> _EXERCISE REQUIREMENTS_
If a line of the records holds the word "numKeys", copy it out.

> _SUPPLIED DATA_
(** [float64]: IEEE 754 binary64, through the executable specification of
    the Standard Library (53 bits of precision, exponent bound 1024). *)
Definition float64 := spec_float.
Definition prec64 : Z := 53.
Definition emax64 : Z := 1024.

(** Conversion [float64(n)] of an integer: round to nearest, ties to even. *)
Definition float64_of_int (n : Z) : float64 :=
  binary_normalize prec64 emax64 n 0 false.
Definition fdiv (x y : float64) : float64 := SFdiv prec64 emax64 x y.
Definition fmul (x y : float64) : float64 := SFmul prec64 emax64 x y.
Definition fadd (x y : float64) : float64 := SFadd prec64 emax64 x y.
(** The comparison [x > y] of two [float64]; false as soon as one is NaN. *)
Definition fgt (x y : float64) : bool :=
  match SFcompare x y with
  | Some Gt => true
  | _ => false
  end.
Definition fzero : float64 := S754_zero false.
Definition fone : float64 := float64_of_int 1.
Definition is_nan (x : float64) : bool :=
  match x with
  | S754_nan => true
  | _ => false
  end.

(** Conversion [int(x)] of a finite [float64]: truncation toward zero.
    (For NaN, infinities and values out of range Go leaves the result
    implementation-defined; those are reported as [None].) *)
Definition int_of_float64 (x : float64) : option Z :=
  match x with
  | S754_zero _ => Some 0
  | S754_finite s m e =>
      let a := if 0 <=? e then Z.pos m * 2 ^ e else Z.pos m / 2 ^ (- e) in
      if a <=? MaxInt64 then Some (if s then - a else a) else None
  | _ => None
  end.

(** [Duration.Seconds()]:
    [float64(d / Second) + float64(d % Second) / 1e9]; Go's integer
    division and remainder truncate toward zero. *)
Definition Duration_Seconds (d : Duration) : float64 :=
  fadd (float64_of_int (Z.quot d Second))
       (fdiv (float64_of_int (Z.rem d Second)) (float64_of_int 1000000000)).

(** [fmt.Sprintf("%x", b)] for [b : []byte]: two lower-case hexadecimal
    digits per byte, no separator. *)
Definition hex_digit (n : N) : ascii :=
  match n with
  | 0%N => "0" | 1%N => "1" | 2%N => "2" | 3%N => "3"
  | 4%N => "4" | 5%N => "5" | 6%N => "6" | 7%N => "7"
  | 8%N => "8" | 9%N => "9" | 10%N => "a" | 11%N => "b"
  | 12%N => "c" | 13%N => "d" | 14%N => "e" | _ => "f"
  end%char.

Fixpoint Sprintf_x (b : list byte) : string :=
  match b with
  | [] => EmptyString
  | c :: rest =>
      let n := Byte.to_N c in
      String (hex_digit (n / 16)%N)
             (String (hex_digit (n mod 16)%N) (Sprintf_x rest))
  end.

(** [fmt.Sprintf("%d", n)] for a non-negative integer. *)
Definition Sprintf_d (n : Z) : string :=
  NilZero.string_of_uint (N.to_uint (Z.to_N n)).

(** What a call that may panic produces. *)
Inductive panicking (A : Type) : Type :=
| Ok (a : A)
| Panic (msg : string).
Arguments Ok {A} a.
Arguments Panic {A} msg.

End Go.
Import Go.

(* ===================================================================== *)
(** * Package workload                                                    *)
(* ===================================================================== *)

Module workload.

(** [type OperationType int] with the two constants [ReadOp] and
    [WriteOp] declared by [iota]. *)
Inductive OperationType : Type := ReadOp | WriteOp.

Record Operation : Type := mkOperation {
  Type_ : OperationType;
  Key : string
}.

(** The pseudo-random sources.  They are seeded from the wall clock, so
    the embedding takes each source as a state with its drawing functions:
    [Float64] of [math/rand] draws a [float64], [Intn] an integer in
    [0, n), and the Zipf generator of [x/exp/rand] a rank. *)
Class RandSource (G : Type) : Type := {
  rand_Float64 : G -> float64 * G;
  rand_Intn : G -> Z -> Z * G
}.

Class ZipfSource (Zf : Type) : Type := {
  zipf_Uint64 : Zf -> Z * Zf
}.

Section Generators.
Context {G Zf : Type} `{RandSource G} `{ZipfSource Zf}.

  (** The read/write decision taken for one operation from its draw. *)
Definition classify (draw readWriteRatio : float64) : OperationType :=
    if fgt draw readWriteRatio then WriteOp else ReadOp.

  (** Body of the loop of [Generate], iterated [n] times: the key comes
      from the Zipf generator, the type from [ratioRng]. *)
Fixpoint Generate_loop (n : nat) (readWriteRatio : float64)
           (zipf : Zf) (ratioRng : G) : list Operation :=
    match n with
    | O => []
    | S n' =>
        let '(rank, zipf') := zipf_Uint64 zipf in
        let key := ("key-" +:+ Sprintf_d rank)%string in
        let '(draw, ratioRng') := rand_Float64 ratioRng in
        mkOperation (classify draw readWriteRatio) key
          :: Generate_loop n' readWriteRatio zipf' ratioRng'
    end.

  (** [Generate].  [make] panics on a negative length; [NewZipf] returns
      [nil] for parameters it rejects ([zipf = None]), and drawing from
      a nil generator panics. *)
Definition Generate (numOps numKeys : Z) (readWriteRatio : float64)
             (zipf : option Zf) (ratioRng : G) : panicking (list Operation) :=
    if numOps <? 0 then Panic "makeslice: len out of range"
    else
      match zipf with
      | Some z => Ok (Generate_loop (Z.to_nat numOps) readWriteRatio z ratioRng)
      | None =>
          if numOps =? 0 then Ok [] else Panic "rand: nil Zipf"
      end.

  (** Loop of [GenerateUniform]: one source, drawn twice per operation,
      first for the key and then for the type. *)
Fixpoint GenerateUniform_loop (n : nat) (numKeys : Z)
           (readWriteRatio : float64) (rng : G) : list Operation :=
    match n with
    | O => []
    | S n' =>
        let '(k, rng1) := rand_Intn rng numKeys in
        let key := ("key-" +:+ Sprintf_d k)%string in
        let '(draw, rng2) := rand_Float64 rng1 in
        mkOperation (classify draw readWriteRatio) key
          :: GenerateUniform_loop n' numKeys readWriteRatio rng2
    end.

  (** [GenerateUniform]; [Intn] panics when its argument is not positive. *)
Definition GenerateUniform (numOps numKeys : Z) (readWriteRatio : float64)
             (rng : G) : panicking (list Operation) :=
    if numOps <? 0 then Panic "makeslice: len out of range"
    else if (0 <? numOps) && (numKeys <=? 0) then
      Panic "invalid argument to Intn"
    else Ok (GenerateUniform_loop (Z.to_nat numOps) numKeys readWriteRatio rng).

  (** The draws of [Float64] consumed by the two loops, in order; used
      only to state what the generators did with them. *)
Fixpoint ratio_draws (n : nat) (ratioRng : G) : list float64 :=
    match n with
    | O => []
    | S n' =>
        let '(draw, ratioRng') := rand_Float64 ratioRng in
        draw :: ratio_draws n' ratioRng'
    end.

Fixpoint uniform_draws (n : nat) (numKeys : Z) (rng : G) : list float64 :=
    match n with
    | O => []
    | S n' =>
        let '(_, rng1) := rand_Intn rng numKeys in
        let '(draw, rng2) := rand_Float64 rng1 in
        draw :: uniform_draws n' numKeys rng2
    end.
End Generators.

End workload.

(* ===================================================================== *)
(** * Package benchmark                                                   *)
(* ===================================================================== *)

Module benchmark.
Import workload.

(** The interface [CachingStrategy].  A Go implementation is a pointer to
    a mutable struct; here its methods take the struct's state [S] and
    give the new one back, or panic.  The [context.Context] argument is
    the never-cancelled background context of [main] and is left out. *)
Record CachingStrategy (S : Type) : Type := {
  Name : S -> string;
  Init : S -> panicking (option error * S);
  Read : S -> string -> panicking ((string * bool * option error) * S);
  Write : S -> string -> string -> panicking (option error * S);
  Close : S -> panicking (option error * S)
}.
Arguments Name {S} _ _.
Arguments Init {S} _ _.
Arguments Read {S} _ _ _.
Arguments Write {S} _ _ _ _.
Arguments Close {S} _ _.

Record Result : Type := mkResult {
  StrategyName : string;
  TotalOperations : Z;
  TotalHits : Z;
  TotalMisses : Z;
  TotalWrites : Z;
  TotalErrors : Z;
  TotalDuration : Duration;
  HitRate : float64;
  OpsPerSecond : float64;
  Latencies : list Duration
}.

Definition set_TotalOperations (v : Z) (r : Result) : Result :=
  mkResult (StrategyName r) v (TotalHits r) (TotalMisses r) (TotalWrites r)
           (TotalErrors r) (TotalDuration r) (HitRate r) (OpsPerSecond r)
           (Latencies r).
Definition set_TotalHits (v : Z) (r : Result) : Result :=
  mkResult (StrategyName r) (TotalOperations r) v (TotalMisses r)
           (TotalWrites r) (TotalErrors r) (TotalDuration r) (HitRate r)
           (OpsPerSecond r) (Latencies r).
Definition set_TotalMisses (v : Z) (r : Result) : Result :=
  mkResult (StrategyName r) (TotalOperations r) (TotalHits r) v
           (TotalWrites r) (TotalErrors r) (TotalDuration r) (HitRate r)
           (OpsPerSecond r) (Latencies r).
Definition set_TotalWrites (v : Z) (r : Result) : Result :=
  mkResult (StrategyName r) (TotalOperations r) (TotalHits r) (TotalMisses r)
           v (TotalErrors r) (TotalDuration r) (HitRate r) (OpsPerSecond r)
           (Latencies r).
Definition set_TotalErrors (v : Z) (r : Result) : Result :=
  mkResult (StrategyName r) (TotalOperations r) (TotalHits r) (TotalMisses r)
           (TotalWrites r) v (TotalDuration r) (HitRate r) (OpsPerSecond r)
           (Latencies r).
Definition set_TotalDuration (v : Duration) (r : Result) : Result :=
  mkResult (StrategyName r) (TotalOperations r) (TotalHits r) (TotalMisses r)
           (TotalWrites r) (TotalErrors r) v (HitRate r) (OpsPerSecond r)
           (Latencies r).
Definition set_HitRate (v : float64) (r : Result) : Result :=
  mkResult (StrategyName r) (TotalOperations r) (TotalHits r) (TotalMisses r)
           (TotalWrites r) (TotalErrors r) (TotalDuration r) v
           (OpsPerSecond r) (Latencies r).
Definition set_OpsPerSecond (v : float64) (r : Result) : Result :=
  mkResult (StrategyName r) (TotalOperations r) (TotalHits r) (TotalMisses r)
           (TotalWrites r) (TotalErrors r) (TotalDuration r) (HitRate r) v
           (Latencies r).
Definition set_Latencies (v : list Duration) (r : Result) : Result :=
  mkResult (StrategyName r) (TotalOperations r) (TotalHits r) (TotalMisses r)
           (TotalWrites r) (TotalErrors r) (TotalDuration r) (HitRate r)
           (OpsPerSecond r) v.

Record Runner (S : Type) : Type := mkRunner {
  methods : CachingStrategy S;
  strategy : S;
  workload : list Operation;
  concurrency : Z;
  valueSizeBytes : Z;
  result : Result
}.
Arguments mkRunner {S} _ _ _ _ _ _.
Arguments methods {S} _.
Arguments strategy {S} _.
Arguments workload {S} _.
Arguments concurrency {S} _.
Arguments valueSizeBytes {S} _.
Arguments result {S} _.

Definition NewRunner {S : Type} (impl : CachingStrategy S) (s : S)
           (w : list Operation) (concurrency valueSizeBytes : Z) : Runner S :=
  mkRunner impl s w concurrency valueSizeBytes
           (mkResult (Name impl s) 0 0 0 0 0 0 fzero fzero []).

(** What the run takes from outside the program: the goroutine scheduler
    ([sched t] picks, among the workers that can still move, the one that
    moves at step [t]), the wall clock ([now t] is the reading at step
    [t]) and the bytes of [crypto/rand] ([entropy w i] is the [i]-th byte
    handed to worker [w]). *)
Record Environment : Type := mkEnvironment {
  sched : nat -> nat;
  now : nat -> Z;
  entropy : nat -> nat -> byte
}.

(** [time.Since(start)] at step [t]; [Time.Sub] saturates. *)
Definition time_Since (env : Environment) (t : nat) (start : Z) : Duration :=
  Z.max (- 2 ^ 63) (Z.min MaxInt64 (now env t - start)).

(** [generateValue]: [size] random bytes, printed in hexadecimal.
    [make] panics on a negative size. *)
Definition generateValue (src : nat -> byte) (size : Z) : panicking string :=
  if size <? 0 then Panic "makeslice: len out of range"
  else Ok (Sprintf_x (map src (seq 0 (Z.to_nat size)))).

(** Where a worker goroutine stands in the body of [worker]. *)
Inductive worker_state : Type :=
| WStart
    (* spawned; [generateValue] not yet called *)
| WReceive (valueToWrite : string)
    (* at [for op := range ops] *)
| WCall (valueToWrite : string) (op : Operation)
    (* holds [op]; before [time.Now()] and the strategy call *)
| WCount (valueToWrite : string) (op : Operation) (start : Z)
         (hit : bool) (err : option error)
    (* the strategy returned; before the hit/miss/write counter *)
| WSend (valueToWrite : string) (start : Z) (err : option error)
    (* before [latencies <- time.Since(start)] *)
| WErr (valueToWrite : string) (err : option error)
    (* before [if err != nil] *)
| WDone.
    (* the channel was found closed and empty; [wg.Done()] ran *)

Definition is_done (w : worker_state) : bool :=
  match w with
  | WDone => true
  | _ => false
  end.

> _TASK RESULT_
Definition Generate (numOps numKeys : Z) (readWriteRatio : float64)
Fixpoint GenerateUniform_loop (n : nat) (numKeys : Z)
        let '(k, rng1) := rand_Intn rng numKeys in
          :: GenerateUniform_loop n' numKeys readWriteRatio rng2
Definition GenerateUniform (numOps numKeys : Z) (readWriteRatio : float64)
    else if (0 <? numOps) && (numKeys <=? 0) then
    else Ok (GenerateUniform_loop (Z.to_nat numOps) numKeys readWriteRatio rng).
Fixpoint uniform_draws (n : nat) (numKeys : Z) (rng : G) : list float64 :=
        let '(_, rng1) := rand_Intn rng numKeys in
        draw :: uniform_draws n' numKeys rng2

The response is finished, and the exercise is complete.